Jun Xu, et al. in had demonstrated beneficial effect of vitamin D agonist, calcitriol, on LPS-induced acute lung injury in rats; they had demonstrated that calcitriol pretreatment significantly improved LPS-induced lung permeability. Through ELISA analysis they demonstrated that calcitriol modulates the expression of members of the renin-angiotensin system (RAS), including angiotensin I-converting enzymes (ACE and ACE2), renin and angiotensin II, to exert the protective effects on LPS-induced lung injury29. Surprisingly, SARS Cov-2 also uses ACE receptors for infection.

Biesalski, in the review article emphasize the fatal relationship of Vitamin D and comorbidities in COVID-19 patients30. E Laird, J Rhodes also conducted a literature search study to conclude that optimising vitamin D status certainly have benefits in COVID-1931.

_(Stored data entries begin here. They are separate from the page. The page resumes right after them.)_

(** ** A fleet of gateways sharing the token limit

    The ledger of a fleet state maps the minute and the ID of a reservation to its
    scopes, the tokens it reserved and, once settled, the tokens it used. Every
    evaluation of a script by any gateway is a step. *)
Record Entry := { g_scopes : list Scope; g_reserved : Z; g_actual : option Z }.
Notation Ledger := (gmap (Z * string) Entry).

(** What a reservation counts: the tokens used once it is settled, until then the
    tokens reserved. *)
Definition charge (e : Entry) : Z := default (g_reserved e) (g_actual e).
Definition used (w : Z) (s : Scope) (log : Ledger) : Z :=
  map_sum (fun k e => if decide (k.1 = w /\ s ∈ g_scopes e) then charge e else 0) log.

Definition settle_entry (e : Entry) (actual : Z) : Entry := {| g_scopes := g_scopes e; g_reserved := g_reserved e; g_actual := Some actual |}.

Record TPMFleet := { tf_keys : Keyspace; tf_time : Z; tf_log : Ledger }.

(** The effect of a reply on the ledger. *)
Definition log_reserve (w : Z) (id : string) (scopes : list Scope) (requested : Z) (r : result reply eval_error) (log : Ledger) : Ledger :=
  match r with
  | Ok (RArray (RInt 1 :: _ :: _ :: _ :: _ :: RInt 0 :: _)) => <[(w, id) := {| g_scopes := scopes; g_reserved := requested; g_actual := None |}]> log
  | _ => log
  end.
Definition log_settle (w : Z) (id : string) (actual : Z) (r : result reply eval_error) (log : Ledger) : Ledger :=
  match r, log !! (w, id) with
  | Ok (RArray (RInt 0 :: _ :: _ :: _ :: _ :: RInt 0 :: _)), Some e => <[(w, id) := settle_entry e actual]> log
  | _, _ => log
  end.

Definition valid_chain (c : list Scope) : Prop := length c = 4%nat /\ Forall (fun s => Scope_Validate s = true) c /\ NoDup (redisRPMField <$> c).

Lemma normalized_chain input scopes : normalizeScopes input = Ok scopes -> valid_chain scopes.
Proof.
  intros H. destruct (normalizeScopes_chain _ _ H) as ((p & t & pr & k & Hch) & Hnd & _).
  pose proof (chain_valid _ _ _ _ _ Hch) as Hv. split_and!; [by rewrite (chain_list _ _ _ _ _ Hch)|exact Hv|].
  apply NoDup_fmap_2_strong; [|done]. rewrite Forall_forall in Hv. intros s1 s2 H1 H2. apply redisRPMField_inj; auto.
Qed.

Lemma bound_chain bindings scoped :
  normalizeRPMBindings bindings = Ok scoped -> valid_chain scoped.*1 /\ valid_scoped scoped /\ length scoped = 4%nat /\ NoDup (field <$> scoped).
Proof.
  intros H. destruct (normalizeRPMBindings_Ok _ _ H) as (Hl & Hv & Hn & Hf). split_and!; try done. split_and!.
  - by rewrite length_fmap.
  - rewrite Forall_fmap. eapply Forall_impl; [exact Hv|]. by intros sp [].
  - by rewrite <- list_fmap_compose.
Qed.

(** SHA-256 tells the scope chains apart. *)
Definition collision_free (sha256hex : string -> string) : Prop :=
  forall c1 c2, valid_chain c1 -> valid_chain c2 -> sha256hex (join_fields c1) = sha256hex (join_fields c2) -> join_fields c1 = join_fields c2.

Section fleet.
Context (sha256hex : string -> string) (prefix : string).
Hypothesis no_collision : collision_free sha256hex.
Notation fingerprint := (redisScopeFingerprint sha256hex).

(** Any gateway evaluates a script for arguments that [ReserveTPM] and [SettleTPM]
    accept, believing in any minute, at a server time that is not before the last.
    Whether its reply arrives does not matter to the keyspace. *)
Inductive tpm_step : TPMFleet -> TPMFleet -> Prop :=
| step_reserve fl clock l id plan bindings scoped w ks r :
    clock_ok clock -> tf_time fl <= time_ms clock -> tl_keyPrefix l = prefix -> 0 <= tl_retentionMS l ->
    1 <= plan_ReservedTokens plan <= exact_max -> normalizeRPMBindings bindings = Ok scoped ->
    redisTPMReserveScript clock (tf_keys fl) [tpm_windowKey l w]
      (redisTPMReserveArguments w (tl_retentionMS l) id (fingerprint scoped.*1) (plan_ReservedTokens plan) scoped) = (ks, r) ->
    tpm_step fl {| tf_keys := ks; tf_time := time_ms clock;
                   tf_log := log_reserve w id scoped.*1 (plan_ReservedTokens plan) r (tf_log fl) |}
| step_settle fl clock l handle actual scopes ks r :
    clock_ok clock -> tf_time fl <= time_ms clock -> tl_keyPrefix l = prefix ->
    1 <= hd_ReservedTokens handle <= exact_max -> 0 <= act_Tokens actual <= exact_max -> normalizeScopes (hd_Scopes handle) = Ok scopes ->
    redisTPMSettleScript clock (tf_keys fl) [tpm_windowKey l (hd_Window handle)]
      (redisTPMSettleArguments handle actual (fingerprint scopes) scopes) = (ks, r) ->
    tpm_step fl {| tf_keys := ks; tf_time := time_ms clock;
                   tf_log := log_settle (hd_Window handle) (hd_ReservationID handle) (act_Tokens actual) r (tf_log fl) |}.

Definition tpm_start : TPMFleet := {| tf_keys := ∅; tf_time := 0; tf_log := ∅ |}.
Definition tpm_reachable (fl : TPMFleet) : Prop := rtc tpm_step tpm_start fl.

(** ** The invariant *)
Definition entry_ok (e : Entry) : Prop :=
  valid_chain (g_scopes e) /\ 1 <= g_reserved e <= exact_max /\ match g_actual e with Some a => 0 <= a <= exact_max | None => True end.

(** The record of a reservation in Redis. *)
Definition value_of (e : Entry) : string :=
  match g_actual e with
  | None => redisTPMPendingValue (g_reserved e) (fingerprint (g_scopes e))
  | Some a => redisTPMSettledValue (g_reserved e) a (fingerprint (g_scopes e))
  end.

Record agrees (fs : gmap string string) (w : Z) (log : Ledger) : Prop := {
  agrees_counts : forall s, Scope_Validate s = true -> holds fs (redisRPMField s) (used w s log);
  agrees_present : forall id e s, log !! (w, id) = Some e -> s ∈ g_scopes e -> is_Some (fs !! redisRPMField s);
  agrees_records : forall id, fs !! redisTPMReservationField id = value_of <$> log !! (w, id) }.

Definition key_of (w : Z) : string := prefix +:+ ":" +:+ FormatInt w.

Record tpm_inv (fl : TPMFleet) : Prop := {
  inv_entries : map_Forall (fun _ e => entry_ok e) (tf_log fl);
  inv_hashes : forall w, match tf_keys fl !! key_of w with
    | Some h => agrees (h_fields h) w (tf_log fl) /\ exists t, h_expires h = Some t /\ (w + 1) * 60 * 1000 <= t
    | None => forall id, tf_log fl !! (w, id) = None
    end }.

Lemma windowKey_prefix l w : tl_keyPrefix l = prefix -> tpm_windowKey l w = key_of w.
Proof using. intros H. unfold tpm_windowKey, key_of. by rewrite H. Qed.

Lemma key_of_inj w1 w2 : key_of w1 = key_of w2 -> w1 = w2.
Proof using. unfold key_of. intros H. apply append_cancel in H. by apply (append_cancel ":"), FormatInt_inj in H. Qed.

Lemma used_unrelated w s log : (forall id, log !! (w, id) = None) -> used w s log = 0.
Proof using. intros H. apply map_sum_zero. intros [w' id] e He. rewrite decide_False; [done|]. simpl. intros [-> _]. by rewrite H in He. Qed.

Lemma agrees_empty w log : (forall id, log !! (w, id) = None) -> agrees ∅ w log.
Proof using.
  intros H. split.
  - intros s _. rewrite used_unrelated by done. split; [by unfold exact_max|by rewrite lookup_empty].
  - intros id e s He. by rewrite H in He.
  - intros id. by rewrite H, lookup_empty.
Qed.

(** The hash of the current minute is never expired. *)
Lemma agrees_current fl w now :
  tpm_inv fl -> now <= (w + 1) * 60 * 1000 -> agrees (fields_at (tf_keys fl) now (key_of w)) w (tf_log fl).
Proof using.
  intros Hinv Hnow. pose proof (inv_hashes _ Hinv w) as Hw. unfold fields_at, live_hash, hash_at.
  destruct (tf_keys fl !! key_of w) as [h|]; [|by apply agrees_empty]. destruct Hw as [Hag (t & Ht & Hle)]. rewrite Ht.
  by destruct (Z.ltb_spec t now); [lia|].
Qed.

(** A hash is live with all its records, or shows none. *)
Lemma agrees_live fl w now :
  tpm_inv fl ->
  (tf_keys fl !! key_of w = Some (live_hash (tf_keys fl) now (key_of w)) /\ agrees (fields_at (tf_keys fl) now (key_of w)) w (tf_log fl)) \/
  fields_at (tf_keys fl) now (key_of w) = ∅.
Proof using.
  intros Hinv. pose proof (inv_hashes _ Hinv w) as Hw. unfold fields_at, live_hash, hash_at.
  destruct (tf_keys fl !! key_of w) as [h|]; [|by right]. destruct Hw as [Hag (t & Ht & Hle)]. rewrite Ht.
  destruct (t <? now); [by right|by left].
Qed.

Lemma used_nonneg w s log : map_Forall (fun _ e => entry_ok e) log -> 0 <= used w s log.
Proof using.
  intros H. apply map_sum_nonneg. intros k e He. destruct (H k e He) as (_ & Hr & Ha). case_decide; [|done].
  unfold charge. destruct (g_actual e); simpl; lia.
Qed.

Lemma agrees_other fs w w' id e log : w <> w' -> agrees fs w log -> agrees fs w (<[(w', id) := e]> log).
Proof using.
  intros Hne Hag.
  assert (Hused : forall s, used w s (<[(w', id) := e]> log) = used w s log).
  { intros s. unfold used. destruct (log !! (w', id)) as [e0|] eqn:E; [rewrite (map_sum_insert _ _ _ e0) by done|rewrite map_sum_new by done];
      rewrite ?(decide_False (P := (w', id).1 = w /\ _)) by (simpl; intros [? _]; congruence); lia. }
  split.
  - intros s Hs. rewrite Hused. by apply Hag.
  - intros id' e' s. rewrite lookup_insert_ne by congruence. apply Hag.
  - intros id'. rewrite lookup_insert_ne by congruence. apply Hag.
Qed.

(** A reservation added or settled: its counters move by the change of its charge. *)
Lemma agrees_update fs fs' w id e' log delta :
  agrees fs w log -> entry_ok e' ->
  match log !! (w, id) with Some e => g_scopes e = g_scopes e' /\ delta = charge e' - charge e | None => delta = charge e' end ->
  (forall f, fs' !! f = if decide (f = redisTPMReservationField id) then Some (value_of e')
                        else if decide (f ∈ (redisRPMField <$> g_scopes e')) then Some (FormatInt (count_of fs f + delta)) else fs !! f) ->
  in_range fs delta (g_scopes e') -> agrees fs' w (<[(w, id) := e']> log).
Proof using.
  intros Hag ((_ & Hv & _) & _) Hold Hfs Hin. unfold in_range in Hin. rewrite Forall_forall in Hv, Hin.
  assert (Hused : forall s, used w s (<[(w, id) := e']> log) = used w s log + if decide (s ∈ g_scopes e') then delta else 0).
  { intros s. unfold used. destruct (log !! (w, id)) as [e|] eqn:E.
    - destruct Hold as [Hsc ->]. rewrite (map_sum_insert _ _ _ e) by done. cbn [fst]. rewrite Hsc.
      destruct (decide (s ∈ g_scopes e')); [rewrite !decide_True by done|rewrite !decide_False by (intros [_ ?]; done)]; lia.
    - subst delta. rewrite map_sum_new by done. cbn [fst].
      destruct (decide (s ∈ g_scopes e')); [rewrite decide_True by done|rewrite decide_False by (intros [_ ?]; done)]; lia. }
  assert (Hscope : forall s, Scope_Validate s = true ->
    fs' !! redisRPMField s = if decide (s ∈ g_scopes e') then Some (FormatInt (count_of fs (redisRPMField s) + delta)) else fs !! redisRPMField s).
  { intros s Hs. rewrite Hfs, decide_False by (intros Heq; by apply (reservation_not_scope id s Hs)).
    destruct (decide (s ∈ g_scopes e')) as [Hin'|Hout]; [by rewrite decide_True by (by apply list_elem_of_fmap_2)|].
    rewrite decide_False; [done|]. intros (s' & Heq & Hs')%list_elem_of_fmap. apply Hout. apply redisRPMField_inj in Heq; [by subst|done|by apply Hv]. }
  split.
  - intros s Hs. pose proof (agrees_counts _ _ _ Hag s Hs) as Hc. rewrite Hused. unfold holds. rewrite Hscope by done.
    case_decide as Hd; [|rewrite Z.add_0_r; exact Hc]. specialize (Hin s Hd). rewrite (holds_count _ _ _ Hc) in Hin |- *. by split.
  - intros id' e s He Hs. destruct (decide (id' = id)) as [->|Hne].
    + rewrite lookup_insert_eq in He. simplify_eq. rewrite Hscope by (by apply Hv). by rewrite decide_True.
    + rewrite lookup_insert_ne in He by congruence. pose proof (agrees_present _ _ _ Hag id' e s He Hs).
      rewrite Hfs. case_decide; [by eexists|]. case_decide; [by eexists|done].
  - intros id'. rewrite Hfs. destruct (decide (id' = id)) as [->|Hne]; [by rewrite decide_True, lookup_insert_eq|].
    rewrite decide_False by (intros Heq; by apply reservation_field_inj in Heq). rewrite lookup_insert_ne by congruence.
    rewrite decide_False; [apply Hag|]. intros (s' & Heq & Hs')%list_elem_of_fmap. by apply (reservation_not_scope id' s' (Hv _ Hs')).
Qed.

The results of current study however be interpreted with few limitations. First, the study has been conducted in a single centre located in central India, the area has itself high prevalence of vitamin D deficiency. Second: Time elapsed between actual infection and admission has not been taken in to consideration and the quantitative variables are measured only when patient got admitted in the hospital. This may have impact over chemical markers of inflammation. Third Current study doesn’t take co morbidities in account while estimating pro-inflammatory markers as co-morbidities like diabetes and hypertension enhance the severity in COVID-19. So keeping these in view a multicentre study with large number of subjects can be carried out or a large pooled prospective datasets can be collected to re-assess the result and will generate more robust conclusions.


Vitamin D deficiency markedly increases the chance of having severe disease after infection with SARS Cov-2. The intensity of inflammatory response is also higher in vitamin D deficient COVID-19 patients. This all translates to increase morbidity and mortality in COVID-19 patients who are deficient in vitamin D. Keeping the current COVID-19 pandemic in view authors recommend administration of vitamin D supplements to population at risk for COVID-19.